Mumsnet has not checked the qualifications of anyone posting here. If you need help urgently or expert advice, please see our domestic violence webguide and/or relationships webguide. Many Mumsnetters experiencing domestic abuse have found this thread helpful: Listen up, everybody

felt invisible when my husband came home

152 replies

Almostfamous29 · 08/05/2021 21:20

My husband came home tonight from a 6 day work trip, and I'd been excited to see him. i've been caring for our 1 year old daughter alone while he was away, which as you know if you're a parent is tiring.

When he came home he ran to say hello to our daughter to hug and play with her (understandably he hadnt seen her in 6 days) but It took my husband around 6/7 minutes of being home before he looked at me or properly said hello to me, and did so by squeezing my shoulder and saying 'how are you, you alright' rather than giving me a proper hug and kiss.

Perhaps this may make me sound overly sensitive or insecure but in that moment i just felt completely invisible and also disrespected.
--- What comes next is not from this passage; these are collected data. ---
Lemma aware_inserted f i φ fl : aware φ → aware_at (mkFlood (<[i := φ]> (phases f)) fl) i.
Proof. intros Ha. exists φ. cbn. by rewrite lookup_insert_eq. Qed.

Lemma elem_of_delete_other {A} `{EqDecision A} (l : list A) k x y :
  l !! k = Some x → y ∈ l → y ∈ delete k l ∨ y = x.
Proof.
  intros Hk Hy. rewrite (delete_Permutation l k x Hk) in Hy. apply elem_of_cons in Hy as [->|Hy]; auto.
Qed.

(** Replacing the phase of a node keeps the wires. *)
Lemma wired_insert f i φ φ' fl :
  phases f !! i = Some φ → wired f → wired (mkFlood (<[i := φ']> (phases f)) fl).
Proof.
  intros Hi [Hs Hw]. split; [done|]. cbn [phases].
  assert (∀ j, is_Some (phases f !! j) → is_Some (<[i := φ']> (phases f) !! j)) as Hdom.
  { intros j Hj. rewrite lookup_insert. case_decide; eauto. }
  intros j ψ x Hj Hx. assert (is_Some (phases f !! j)) as [ψ' Hj'].
  { rewrite lookup_insert in Hj. case_decide; [subst; eauto|eauto]. }
  destruct (Hw j ψ' x Hj' Hx) as (k & h & Hfar & Hk). eauto.
Qed.

(** An aware node that goes on to another phase, with the same messages in the air. *)
Lemma known_some f i : aware_at f i → is_Some (phases f !! i).
Proof. intros (φ & Hi & _). eauto. Qed.

Lemma insert_some f i φ φ' j :
  phases f !! i = Some φ → is_Some (phases f !! j) → is_Some (<[i := φ']> (phases f) !! j).
Proof. intros Hi Hj. rewrite lookup_insert. case_decide; eauto. Qed.

Lemma inv_take f k j h :
  flood_inv f → flying f !! k = Some (j, h) → phases f !! j = Some Unaware →
  flood_inv (mkFlood (<[j := Waiting (Some h)]> (phases f)) (delete k (flying f))).
Proof.
  intros [Hw Hair Hsend Hfrom Htodo Hfl] Hk Hj. assert (aware (Waiting (Some h))) as Ha by done.
  constructor; cbn [phases flying].
  - by eapply wired_insert.
  - intros j' h' Hin%list_elem_of_delete_inv. eapply insert_some; [exact Hj|by eapply Hair].
  - intros j' h' i x Hin%list_elem_of_delete_inv Hfar. apply aware_insert; [done|by eapply Hsend].
  - intros j' φ h' i x Hj' Hφ Hfar. apply aware_insert; [done|]. rewrite lookup_insert in Hj'.
    case_decide; [subst j'; injection Hj' as <-; injection Hφ as <-|by eapply Hfrom].
    eapply Hsend; [by eapply list_elem_of_lookup_2|exact Hfar].
  - intros i h' todo x Hi. rewrite lookup_insert in Hi. case_decide; [done|by eapply Htodo].
  - intros i h' todo x j' h'' Hi Hx Hfar. rewrite lookup_insert in Hi. case_decide; [done|].
    destruct (Hfl i h' todo x j' h'' Hi Hx Hfar) as [?|[?|[Hin|?]]]; auto using aware_insert.
    destruct (elem_of_delete_other _ _ _ _ Hk Hin) as [?|[= -> ->]]; auto using aware_inserted.
Qed.

Lemma inv_known f k j h φ :
  flood_inv f → flying f !! k = Some (j, h) → phases f !! j = Some φ → aware φ →
  flood_inv (mkFlood (phases f) (delete k (flying f))).
Proof.
  intros [Hw Hair Hsend Hfrom Htodo Hfl] Hk Hj Ha. constructor; cbn [phases flying]; try done.
  - intros j' h' Hin%list_elem_of_delete_inv. by eapply Hair.
  - intros j' h' i x Hin%list_elem_of_delete_inv. by eapply Hsend.
  - intros i h' todo x j' h'' Hi Hx Hfar.
    destruct (Hfl i h' todo x j' h'' Hi Hx Hfar) as [?|[?|[Hin|?]]]; auto.
    destruct (elem_of_delete_other _ _ _ _ Hk Hin) as [?|[= -> ->]]; [auto|].
    right. right. right. by exists φ.
Qed.

Lemma inv_flood f i h todo :
  flood_inv f → phases f !! i = Some (Waiting h) → (∀ x, x ∈ todo ↔ x ∈ links G i ∧ Some x ≠ h) →
  flood_inv (mkFlood (<[i := Flooding h todo]> (phases f)) (flying f)).
Proof.
  intros [Hw Hair Hsend Hfrom Htodo Hfl] Hi Ht. assert (aware (Flooding h todo)) as Ha by done.
  constructor; cbn [phases flying].
  - by eapply wired_insert.
  - intros j' h' Hin. eapply insert_some; [exact Hi|by eapply Hair].
  - intros j' h' i' x Hin Hfar. apply aware_insert; [done|by eapply Hsend].
  - intros j' φ h' i' x Hj' Hφ Hfar. apply aware_insert; [done|]. rewrite lookup_insert in Hj'.
    case_decide; [subst j'; injection Hj' as <-; cbn in Hφ; subst h|by eapply Hfrom].
    by eapply Hfrom.
  - intros i' h' todo' x Hi'. rewrite lookup_insert in Hi'. case_decide; [|by eapply Htodo].
    subst i'. injection Hi' as <- <-. intros Hx. by apply Ht.
  - intros i' h' todo' x j' h'' Hi' Hx Hfar. rewrite lookup_insert in Hi'. case_decide.
    + subst i'. injection Hi' as <- <-. destruct (decide (Some x = h)); [by left|]. right. left. by apply Ht.
    + destruct (Hfl i' h' todo' x j' h'' Hi' Hx Hfar) as [?|[?|[?|?]]]; auto using aware_insert.
Qed.

Lemma inv_transmit f i h todo x todo' d :
  flood_inv f → phases f !! i = Some (Flooding h todo) → todo ≡ₚ x :: todo' → far_end G i x = Some d →
  flood_inv (mkFlood (<[i := Flooding h todo']> (phases f)) (flying f ++ [d])).
Proof.
  intros [Hw Hair Hsend Hfrom Htodo Hfl] Hi Hp Hd. assert (aware (Flooding h todo')) as Ha by done.
  assert (x ∈ links G i) as Hx by (eapply Htodo; [exact Hi|rewrite Hp; apply elem_of_cons; by left]).
  constructor; cbn [phases flying].
  - by eapply wired_insert.
  - intros j' h' [Hin| <-%list_elem_of_singleton]%elem_of_app; (eapply insert_some; [exact Hi|]);
      [by eapply Hair|]. destruct (proj2 Hw i _ x Hi Hx) as (j & h'' & Hfar & Hj). congruence.
  - intros j' h' i' x' [Hin| <-%list_elem_of_singleton]%elem_of_app Hfar.
    + apply aware_insert; [done|by eapply Hsend].
    + apply (proj1 Hw) in Hd. rewrite Hd in Hfar. injection Hfar as <- <-. by apply aware_inserted.
  - intros j' φ h' i' x' Hj' Hφ Hfar. apply aware_insert; [done|]. rewrite lookup_insert in Hj'.
    case_decide; [subst j'; injection Hj' as <-; cbn in Hφ; subst h|by eapply Hfrom].
    by eapply Hfrom.
  - intros i' h' todo2 y Hi'. rewrite lookup_insert in Hi'. case_decide; [|by eapply Htodo].
    subst i'. injection Hi' as <- <-. intros Hy. eapply Htodo; [exact Hi|]. rewrite Hp. apply elem_of_cons. by right.
  - intros i' h' todo2 y j' h'' Hi' Hy Hfar. rewrite lookup_insert in Hi'. setoid_rewrite elem_of_app. case_decide.
    + subst i'. injection Hi' as <- <-.
      destruct (Hfl i h todo y j' h'' Hi Hy Hfar) as [?|[Hin|[?|?]]]; auto using aware_insert.
      rewrite Hp in Hin. apply elem_of_cons in Hin as [->|Hin]; [|auto].
      right. right. left. right. rewrite Hfar in Hd. injection Hd as <-. by apply list_elem_of_singleton.
    + destruct (Hfl i' h' todo2 y j' h'' Hi' Hy Hfar) as [?|[?|[?|?]]]; auto using aware_insert.
Qed.

Lemma flood_step_inv f f' : flood_step f f' → flood_inv f → flood_inv f'.
Proof.
  intros [] Hinv; [by apply inv_take|by eapply inv_known|by apply inv_flood|by eapply inv_transmit].
Qed.

(** A node that the message is for stays so until it has it. *)
Definition comes_to (f : Flood) (i : Z) : Prop := aware_at f i ∨ ∃ h, (i, h) ∈ flying f.

Lemma flood_step_comes f f' i : flood_step f f' → comes_to f i → comes_to f' i.
Proof.
  intros Hs Hi. destruct Hs as [k j h Hk Hj|k j h φ Hk Hj Ha|n h todo Hn Hnd Ht|n h todo x todo' d Hn Hp Hd];
    destruct Hi as [Hi|[h' Hi]].
  - left. by apply aware_insert.
  - destruct (elem_of_delete_other _ _ _ _ Hk Hi) as [?|[= -> ->]]; [right; eauto|left; by apply aware_inserted].
  - by left.
  - destruct (elem_of_delete_other _ _ _ _ Hk Hi) as [?|[= -> ->]]; [right; eauto|left; by exists φ].
  - left. by apply aware_insert.
  - right. eauto.
  - left. by apply aware_insert.
  - right. exists h'. apply elem_of_app. by left.
Qed.

Lemma flood_steps_comes f f' i : rtc flood_step f f' → comes_to f i → comes_to f' i.
Proof. induction 1; eauto using flood_step_comes. Qed.

(** Once it is over, whoever can be reached from an aware node is aware. *)
Lemma quiescent_closed f i j : flood_inv f → quiescent f → edge i j → aware_at f i → aware_at f j.
Proof.
  intros [Hw _ _ Hfrom _ Hfl] [Hair Hidle] (x & h & Hx & Hfar) (φ & Hi & Ha).
  specialize (Hidle i φ Hi). destruct φ as [|h0|h0 todo]; [done| |].
  - specialize (Hidle x Hx). cbn in Hidle. subst h0. by eapply Hfrom.
  - cbn in Hidle. subst todo. destruct (Hfl i h0 [] x j h Hi Hx Hfar) as [<-|[Hin|[Hin|?]]]; [|..|done].
    + by eapply Hfrom.
    + by apply elem_of_nil in Hin.
    + rewrite Hair in Hin. by apply elem_of_nil in Hin.
Qed.

Lemma quiescent_covers f i j :
  flood_inv f → quiescent f → rtc edge i j → aware_at f i → aware_at f j.
Proof. intros Hinv Hq. induction 1; eauto using quiescent_closed. Qed.

(** ** The beginning *)

(** The message is on its way to one node, from outside. *)
Definition flood_start (nodes : gmap Z Phase) (o h : Z) : Flood := mkFlood nodes [(o, h)].

Lemma flood_start_inv nodes o h :
  map_Forall (λ _ φ, φ = Unaware) nodes → is_Some (nodes !! o) → far_end G o h = None →
  wired (flood_start nodes o h) → flood_inv (flood_start nodes o h).
Proof.
  intros Hun Ho Hout Hw. constructor; [done|..]; cbn [phases flying flood_start].
  - by intros j h' [= -> ->]%list_elem_of_singleton.
  - intros j h' i x [= -> ->]%list_elem_of_singleton. congruence.
  - intros j φ h' i x Hj. by rewrite (Hun j φ Hj).
  - intros i h' todo x Hi. by apply Hun in Hi.
  - intros i h' todo x j h'' Hi. by apply Hun in Hi.
Qed.

(** A node has made the message, and nobody else knows it. *)
Definition flood_origin (nodes : gmap Z Phase) (o : Z) : Flood := mkFlood (<[o := Waiting None]> nodes) [].

Lemma flood_origin_inv nodes o :
  map_Forall (λ _ φ, φ = Unaware) nodes → wired (flood_origin nodes o) → flood_inv (flood_origin nodes o).
Proof.
  intros Hun Hw. assert (∀ i φ, <[o := Waiting None]> nodes !! i = Some φ → φ = Unaware ∨ φ = Waiting None) as Hall.
  { intros i φ. rewrite lookup_insert_Some. intros [[_ <-]|[_ Hi]]; [by right|left; by apply (Hun i)]. }
  constructor; [done|..]; cbn [phases flying flood_origin].
  - by intros j h ?%elem_of_nil.
  - by intros j h i x ?%elem_of_nil.
  - intros j φ h i x Hj. by destruct (Hall j φ Hj) as [->| ->].
  - intros i h todo x Hi. by destruct (Hall i _ Hi).
  - intros i h todo x j h' Hi. by destruct (Hall i _ Hi).
Qed.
It is hard work looking after a baby alone for so long. I cant imagine if it were the other way round not greeting both him and my daughter with love and a big hug if I came home from a work trip.

Extra details are that during this 6 mins, his work crew were all outside our house and he was out speaking with them while they waited for their taxis to arrive to take them home. I feel like if they hadn't been there he'd have greeted me with more warmth.

As I type this it all sounds really childish but something just feels hurtful, no matter how secure a person is, by being ignored by your partner when you've not seen them for so long.

Aibu to feel a bit hurt by this?

OP posts:
IceCreamAndCandyfloss · 08/05/2021 22:12

I couldn’t get worked up by this. Six days isn’t long and I wouldn’t feel disrespected for not having been made a fuss of for having had to parent my own child.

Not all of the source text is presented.